LBOs coming in 2016
Nothing to fear.
What’s an “LBO”? What’s it mean to you? What are the signs that it is coming?
Leveraged Buy Outs, (LBOs), is a term applied to corporations when they borrow money for the purpose of purchasing a company.
This, (early 2016), is a great time for companies to pursue LBOs because the cost to borrow money is still very inexpensive, relatively speaking. This economic lending period of time is called “easy money”. We also had easy money in the past few years, including 2015.
What makes me believe that LBOs will be the executive craze in 2016 is their behavior last year, in 2015, when so many companies drove their own stock prices way up there by borrowing easy money and using their free cash flow to purchase their own stocks. Of course the underlying motive was to offset the expected slowing stock prices due to lack of revenue and profit growth. It was no coincidence that executives are paid rather handsomely with wads of their own company’s stock in the form of bonuses or employee/executive stock options. Buying back shares can, at times, net some firms as much as a 10% jump in stock price. Now that THAT “bullet” is spent, I don’t expect those executives to repeat that same tactic in 2016. They need another. And, that would be turning to LBOs.
There are a number of common strategies for acquiring companies to pursue LBOs:
- Competitors are suddenly inexpensive and irresistible at, or near, bankrupt prices, whose assets can be acquired at pennies on the dollar instead of at full price.
- Pursuit of a purposeful strategy to become the monopoly player in an industry or segment.
- Acquiring a company that is legally registered to a country other than USA to reduce taxes paid on corporate profits. (This is called a Tax Inversion.)

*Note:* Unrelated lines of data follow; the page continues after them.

(** [Math.random().toString(36).slice(2, 11)] *)
Definition randomSuffix : M string :=
  fun w => (Returns (random36 rt (randomReads w)),
            {| clockReads := clockReads w; randomReads := S (randomReads w);
               controllers := controllers w; listeners := listeners w;
               trace := trace w |}).

(** [new AbortController()]: a controller that is not aborted. *)
Definition newAbortController : M Signal :=
  fun w => (Returns (length (controllers w)),
            {| clockReads := clockReads w; randomReads := randomReads w;
               controllers := controllers w ++ [false];
               listeners := listeners w; trace := trace w |}).

Definition generateRunId : M string :=
  let* t := now in
  let* r := randomSuffix in
  ret ("run_" +:+ JS.numToString t +:+ "_" +:+ r).

Definition DEFAULT_TIMEOUT_MS : JS.Number := JS.Int (5 * 60 * 1000).

Definition getListeners (key : string) : M (list ExecutionEventListener) :=
  fun w => (Returns (default [] (listeners w !! key)), w).

Definition callListener (event : ExecutionEvent) (l : ExecutionEventListener) : M unit :=
  do record (ListenerCalled (listenerId l) event) then
  match listen l event with
  | None => ret tt
  | Some err => throw err
  end.

(** [ExecutionEngine.emit] *)
Definition emit (event : ExecutionEvent) : M unit :=
  do record (Emitted event) then
  let* specific := getListeners (eventTypeName (ev_type event)) in
  do forEach (callListener event) specific then
  let* wildcard := getListeners "*" in
  forEach (callListener event) wildcard.

Definition setListeners (ls : gmap string (list ExecutionEventListener)) : M unit :=
  fun w => (Returns tt,
            {| clockReads := clockReads w; randomReads := randomReads w;
               controllers := controllers w; listeners := ls;
               trace := trace w |}).

Definition sameListener (a b : ExecutionEventListener) : bool :=
  (listenerId a =? listenerId b)%nat.

(** [set.add(listener)]: a member is not added twice. *)
Definition setAdd (l : ExecutionEventListener) (set : list ExecutionEventListener) :=
  if existsb (sameListener l) set then set else set ++ [l].

(** [set.delete(listener)] *)
Definition setDelete (l : ExecutionEventListener) (set : list ExecutionEventListener) :=
  filter (fun x => negb (sameListener l x)) set.

(** [ExecutionEngine.on]; the function it returns is [unsubscribe]. *)
Definition on (event : string) (listener : ExecutionEventListener) : M unit :=
  fun w =>
    setListeners
      (<[event := setAdd listener (default [] (listeners w !! event))]> (listeners w)) w.

Definition unsubscribe (event : string) (listener : ExecutionEventListener) : M unit :=
  fun w => setListeners (alter (setDelete listener) event (listeners w)) w.

Definition removeAllListeners : M unit := setListeners ∅.

Definition timeoutMessage (ms : JS.Number) : string :=
  "Execution timed out after " +:+ JS.toString ms +:+ "ms".

(** [ExecutionEngine.executeAttempt] *)
Definition executeAttempt (job : JobDefinition) (runId : string) (attempt : Z)
           (signal : Signal) : M unit :=
  let* scheduledAt := now in
  let* startedAt := now in
  let context :=
    {| ctx_jobId := id job; ctx_jobName := name job; ctx_runId := runId;
       ctx_scheduledAt := scheduledAt; ctx_startedAt := startedAt;
       ctx_attempt := attempt; ctx_signal := signal |} in
  let* timeoutMs :=
    match truthyString (timeout (config job)) with
    | Some t => liftResult (parseDuration t)
    | None => ret DEFAULT_TIMEOUT_MS
    end in
  do record (TimerSet timeoutMs) then
  tryFinally
    (do record (HandlerCalled context) then
     match handler job context with
     | Fulfils => ret tt
     | Rejects err => throw err
     | StillPending =>
         throw (ThrownError (newTimeoutError (timeoutMessage timeoutMs)))
     end)
    (record TimerCleared).

(** [await callback(...)] *)
Definition awaitCallback (r : CallbackRun) : M unit :=
  match r with
  | CallbackReturns => ret tt
  | CallbackThrows err => throw err
  | CallbackNeverSettles => fun w => (NeverSettles, w)
  end.

(** [await sleep(ms)] *)
Definition sleep (ms : JS.Number) : M unit := record (Slept ms).

(** The context given to [onSuccess] and [onFailure]. *)
Definition callbackContext (job : JobDefinition) (runId : string) (startedAt : Z)
           (attempt : Z) (signal : Signal) : JobContext :=
  {| ctx_jobId := id job; ctx_jobName := name job; ctx_runId := runId;
     ctx_scheduledAt := startedAt; ctx_startedAt := startedAt;
     ctx_attempt := attempt; ctx_signal := signal |}.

- Rebranding or rebuilding the brand of the acquired company
- Ripping apart various divisions or “pieces” of the acquired company to sell off each of those parts. Here the premise is not that the sum of the parts will equal the whole. Rather, that selling off the parts, the pieces when sold, will result in far greater returns on investment than would otherwise selling once again the whole company. This particular strategy is likely the only one that will provoke high anxiety in employees. To make the pieces much more attractive to other corporations looking to purchase, the pieces must be made highly productive and relatively extremely inexpensive. Hence, costs, including people costs, must go. This might be the exception to that which was suggested by Kaplan and Stromberg, “… relative employment declines are concentrated in retail businesses. They ﬁnd no difference in employment in the manufacturing sector.” [Source: “Leveraged Buyouts and Private Equity” by Steven N. Kaplan and Per Stromberg. Journal of Economic Perspectives—Volume 22, Number 4—Season 2008. p. 14.]
- Strengthening a product line by broadening into associated classes of products only available at the target firm.
- Setting the stage for entering a market or segment new to the acquiring company. An acquisition can be an accelerated way to enter a new market or niche.
- Effecting a turnaround of a failing company by adding the strengths of the acquiring company.
In conclusion, let me assure you that you need not FEAR the approaching perfect storm for LBOs. If you have any anxiety, your best tranquilizer will be to keep your resume updated and to keep aware of the employment marketplace. That way, you’ll be ready to spring into action almost instantly, if you ever have to.